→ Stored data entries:
▼
(** * GO Feature Flag provider: the generic resolution path

    A shallow embedding of [gofeatureflag_python_provider/provider.py]:
    the five typed [resolve_*_details] methods and the generic resolver
    they delegate to, with the exceptions of the [try] block passed
    explicitly and the collaborators of the method (the HTTP client held
    by the provider, the pydantic decoder of the response model) taken as
    parameters. *)

From Stdlib Require Import ZArith String Ascii List Bool Floats Lia.
Import ListNotations.

Set Warnings "-register-all".

Open Scope string_scope.
Open Scope Z_scope.

(** ** Python values *)

(** The values [json.loads] produces, and the values the provider passes
    around as [JsonType]: [None], [bool], [int], [float], [str], [list]
    and [dict] with string keys. A [dict] is kept as an association
    list in insertion order; its keys are distinct, and a lookup takes
    the first entry of a key. *)
Inductive json : Type :=
| PNone
| PBool (b : bool)
| PInt (n : Z)
| PFloat (f : float)
| PStr (s : string)
| PList (items : list json)
| PDict (entries : list (string * json)).

(** [type(v).__name__] *)
Definition type_name (v : json) : string :=
  match v with
  | PNone => "NoneType"
  | PBool _ => "bool"
  | PInt _ => "int"
  | PFloat _ => "float"
  | PStr _ => "str"
  | PList _ => "list"
  | PDict _ => "dict"
  end.

(** [type(v) == int]: exact, so [True] and [False] are not of type
    [int] although [bool] is a subclass of it. *)
Definition type_is_int (v : json) : bool :=
  match v with
  | PInt _ => true
  | _ => false
  end.

Fixpoint lookup (k : string) (entries : list (string * json)) : option json :=
  match entries with
  | [] => None
  | (k', v) :: rest => if String.eqb k k' then Some v else lookup k rest
  end.

(** The [original_type] argument of the generic resolver, as the five
    typed methods pass it: [bool], [str], [int], [float] and
    [Union[dict, list]]. *)
Inductive PyType : Type :=
| TBool
| TStr
| TInt
| TFloat
| TObject.

Definition PyType_eqb (a b : PyType) : bool :=
  match a, b with
  | TBool, TBool | TStr, TStr | TInt, TInt | TFloat, TFloat
  | TObject, TObject => true
  | _, _ => false
  end.

(** [isinstance]-free typing of a value against a declared type: the
    value is of exactly the declared Python type. *)
Definition has_type (t : PyType) (v : json) : bool :=
  match t, v with
  | TBool, PBool _ => true
  | TStr, PStr _ => true
  | TInt, PInt _ => true
  | TFloat, PFloat _ => true
  | TObject, PDict _ => true
  | TObject, PList _ => true
  | _, _ => false
  end.

(** ** Enumerations of the OpenFeature SDK *)

Inductive Reason : Type :=
| CACHED
| DEFAULT
| DISABLED
| ERROR
| STATIC
| SPLIT
| TARGETING_MATCH
| UNKNOWN.

Definition Reason_value (r : Reason) : string :=
  match r with
  | CACHED => "CACHED"
  | DEFAULT => "DEFAULT"
  | DISABLED => "DISABLED"
  | ERROR => "ERROR"
  | STATIC => "STATIC"
  | SPLIT => "SPLIT"
  | TARGETING_MATCH => "TARGETING_MATCH"
  | UNKNOWN => "UNKNOWN"
  end.

Inductive ErrorCode : Type :=
| PROVIDER_NOT_READY
| FLAG_NOT_FOUND
| PARSE_ERROR
| TYPE_MISMATCH
| TARGETING_KEY_MISSING
| INVALID_CONTEXT
| GENERAL.

Definition ErrorCode_value (c : ErrorCode) : string :=
  match c with
  | PROVIDER_NOT_READY => "PROVIDER_NOT_READY"
  | FLAG_NOT_FOUND => "FLAG_NOT_FOUND"
  | PARSE_ERROR => "PARSE_ERROR"
  | TYPE_MISMATCH => "TYPE_MISMATCH"
  | TARGETING_KEY_MISSING => "TARGETING_KEY_MISSING"
  | INVALID_CONTEXT => "INVALID_CONTEXT"
  | GENERAL => "GENERAL"
  end.

(** ** Exceptions *)

(** The exceptions the three [except] clauses tell apart:
    pydantic's [ValidationError]; an [OpenFeatureError], whose
    subclasses [FlagNotFoundError], [TypeMismatchError] and
    [GeneralError] fix the error code; and any other [Exception], of
    which only [str(exc)] is used. *)
Inductive exn : Type :=
| ValidationError (errors : string)
| OpenFeatureError (error_code : ErrorCode) (error_message : string)
| OtherException (text : string).

Definition FlagNotFoundError (msg : string) : exn :=
  OpenFeatureError FLAG_NOT_FOUND msg.

Definition TypeMismatchError (msg : string) : exn :=
  OpenFeatureError TYPE_MISMATCH msg.

Definition GeneralError (msg : string) : exn :=
  OpenFeatureError GENERAL msg.

Definition is_open_feature_error (e : exn) : bool :=
  match e with
  | OpenFeatureError _ _ => true
  | _ => false
  end.

(** A call returns a value or raises. *)
Inductive outcome (A : Type) : Type :=
| Returns (a : A)
| Raises (e : exn).

Arguments Returns {A} a.
Arguments Raises {A} e.

Definition bind {A B : Type} (c : outcome A) (k : A -> outcome B) : outcome B :=
  match c with
  | Returns a => k a
  | Raises e => Raises e
  end.

Notation "x <- c ;; k" := (bind c (fun x => k))
  (at level 61, c at next level, right associativity).

(** [try: c except Exception as exc: raise h(exc)] *)
Definition try_except {A : Type} (c : outcome A) (h : exn -> exn) : outcome A :=
  match c with
  | Returns a => Returns a
  | Raises e => Raises (h e)
  end.

(** ** Messages *)

Fixpoint starts_with (p s : string) : bool :=
  match p, s with
  | EmptyString, _ => true
  | String a p', String b s' => Ascii.eqb a b && starts_with p' s'
  | String _ _, EmptyString => false
  end.

(** [needle in hay] on [str]. *)
Fixpoint contains (needle hay : string) : bool :=
  starts_with needle hay ||
  match hay with
  | EmptyString => false
  | String _ hay' => contains needle hay'
  end.

(** ** Data exchanged with the relay proxy *)

(** Modelled from the spec: [EvaluationContext] of the SDK, a targeting
    key and a mapping of attribute names to JSON values. *)
Record EvaluationContext : Type := {
  targeting_key : string;
  attributes : list (string * json)
}.

(** Modelled from the spec: [GoFeatureFlagUser] of
    [request_flag_evaluation.py], which is not among the sources:
    a key and the custom attributes. *)
Record GoFeatureFlagUser : Type := {
  key : string;
  custom : list (string * json)
}.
▲
→ What is required: Write out the records shown above, exactly as they appear.

→ Response box:
(** * GO Feature Flag provider: the generic resolution path

    A shallow embedding of [gofeatureflag_python_provider/provider.py]:
    the five typed [resolve_*_details] methods and the generic resolver
    they delegate to, with the exceptions of the [try] block passed
    explicitly and the collaborators of the method (the HTTP client held
    by the provider, the pydantic decoder of the response model) taken as
    parameters. *)

From Stdlib Require Import ZArith String Ascii List Bool Floats Lia.
Import ListNotations.

Set Warnings "-register-all".

Open Scope string_scope.
Open Scope Z_scope.

(** ** Python values *)

(** The values [json.loads] produces, and the values the provider passes
    around as [JsonType]: [None], [bool], [int], [float], [str], [list]
    and [dict] with string keys. A [dict] is kept as an association
    list in insertion order; its keys are distinct, and a lookup takes
    the first entry of a key. *)
Inductive json : Type :=
| PNone
| PBool (b : bool)
| PInt (n : Z)
| PFloat (f : float)
| PStr (s : string)
| PList (items : list json)
| PDict (entries : list (string * json)).

(** [type(v).__name__] *)
Definition type_name (v : json) : string :=
  match v with
  | PNone => "NoneType"
  | PBool _ => "bool"
  | PInt _ => "int"
  | PFloat _ => "float"
  | PStr _ => "str"
  | PList _ => "list"
  | PDict _ => "dict"
  end.

(** [type(v) == int]: exact, so [True] and [False] are not of type
    [int] although [bool] is a subclass of it. *)
Definition type_is_int (v : json) : bool :=
  match v with
  | PInt _ => true
  | _ => false
  end.

Fixpoint lookup (k : string) (entries : list (string * json)) : option json :=
  match entries with
  | [] => None
  | (k', v) :: rest => if String.eqb k k' then Some v else lookup k rest
  end.

(** The [original_type] argument of the generic resolver, as the five
    typed methods pass it: [bool], [str], [int], [float] and
    [Union[dict, list]]. *)
Inductive PyType : Type :=
| TBool
| TStr
| TInt
| TFloat
| TObject.

Definition PyType_eqb (a b : PyType) : bool :=
  match a, b with
  | TBool, TBool | TStr, TStr | TInt, TInt | TFloat, TFloat
  | TObject, TObject => true
  | _, _ => false
  end.

(** [isinstance]-free typing of a value against a declared type: the
    value is of exactly the declared Python type. *)
Definition has_type (t : PyType) (v : json) : bool :=
  match t, v with
  | TBool, PBool _ => true
  | TStr, PStr _ => true
  | TInt, PInt _ => true
  | TFloat, PFloat _ => true
  | TObject, PDict _ => true
  | TObject, PList _ => true
  | _, _ => false
  end.

(** ** Enumerations of the OpenFeature SDK *)

Inductive Reason : Type :=
| CACHED
| DEFAULT
| DISABLED
| ERROR
| STATIC
| SPLIT
| TARGETING_MATCH
| UNKNOWN.

Definition Reason_value (r : Reason) : string :=
  match r with
  | CACHED => "CACHED"
  | DEFAULT => "DEFAULT"
  | DISABLED => "DISABLED"
  | ERROR => "ERROR"
  | STATIC => "STATIC"
  | SPLIT => "SPLIT"
  | TARGETING_MATCH => "TARGETING_MATCH"
  | UNKNOWN => "UNKNOWN"
  end.

Inductive ErrorCode : Type :=
| PROVIDER_NOT_READY
| FLAG_NOT_FOUND
| PARSE_ERROR
| TYPE_MISMATCH
| TARGETING_KEY_MISSING
| INVALID_CONTEXT
| GENERAL.

Definition ErrorCode_value (c : ErrorCode) : string :=
  match c with
  | PROVIDER_NOT_READY => "PROVIDER_NOT_READY"
  | FLAG_NOT_FOUND => "FLAG_NOT_FOUND"
  | PARSE_ERROR => "PARSE_ERROR"
  | TYPE_MISMATCH => "TYPE_MISMATCH"
  | TARGETING_KEY_MISSING => "TARGETING_KEY_MISSING"
  | INVALID_CONTEXT => "INVALID_CONTEXT"
  | GENERAL => "GENERAL"
  end.

(** ** Exceptions *)

(** The exceptions the three [except] clauses tell apart:
    pydantic's [ValidationError]; an [OpenFeatureError], whose
    subclasses [FlagNotFoundError], [TypeMismatchError] and
    [GeneralError] fix the error code; and any other [Exception], of
    which only [str(exc)] is used. *)
Inductive exn : Type :=
| ValidationError (errors : string)
| OpenFeatureError (error_code : ErrorCode) (error_message : string)
| OtherException (text : string).

Definition FlagNotFoundError (msg : string) : exn :=
  OpenFeatureError FLAG_NOT_FOUND msg.

Definition TypeMismatchError (msg : string) : exn :=
  OpenFeatureError TYPE_MISMATCH msg.

Definition GeneralError (msg : string) : exn :=
  OpenFeatureError GENERAL msg.

Definition is_open_feature_error (e : exn) : bool :=
  match e with
  | OpenFeatureError _ _ => true
  | _ => false
  end.

(** A call returns a value or raises. *)
Inductive outcome (A : Type) : Type :=
| Returns (a : A)
| Raises (e : exn).

Arguments Returns {A} a.
Arguments Raises {A} e.

Definition bind {A B : Type} (c : outcome A) (k : A -> outcome B) : outcome B :=
  match c with
  | Returns a => k a
  | Raises e => Raises e
  end.

Notation "x <- c ;; k" := (bind c (fun x => k))
  (at level 61, c at next level, right associativity).

(** [try: c except Exception as exc: raise h(exc)] *)
Definition try_except {A : Type} (c : outcome A) (h : exn -> exn) : outcome A :=
  match c with
  | Returns a => Returns a
  | Raises e => Raises (h e)
  end.

(** ** Messages *)

Fixpoint starts_with (p s : string) : bool :=
  match p, s with
  | EmptyString, _ => true
  | String a p', String b s' => Ascii.eqb a b && starts_with p' s'
  | String _ _, EmptyString => false
  end.

(** [needle in hay] on [str]. *)
Fixpoint contains (needle hay : string) : bool :=
  starts_with needle hay ||
  match hay with
  | EmptyString => false
  | String _ hay' => contains needle hay'
  end.

(** ** Data exchanged with the relay proxy *)

(** Modelled from the spec: [EvaluationContext] of the SDK, a targeting
    key and a mapping of attribute names to JSON values. *)
Record EvaluationContext : Type := {
  targeting_key : string;
  attributes : list (string * json)
}.

(** Modelled from the spec: [GoFeatureFlagUser] of
    [request_flag_evaluation.py], which is not among the sources:
    a key and the custom attributes. *)
Record GoFeatureFlagUser : Type := {
  key : string;
  custom : list (string * json)
}.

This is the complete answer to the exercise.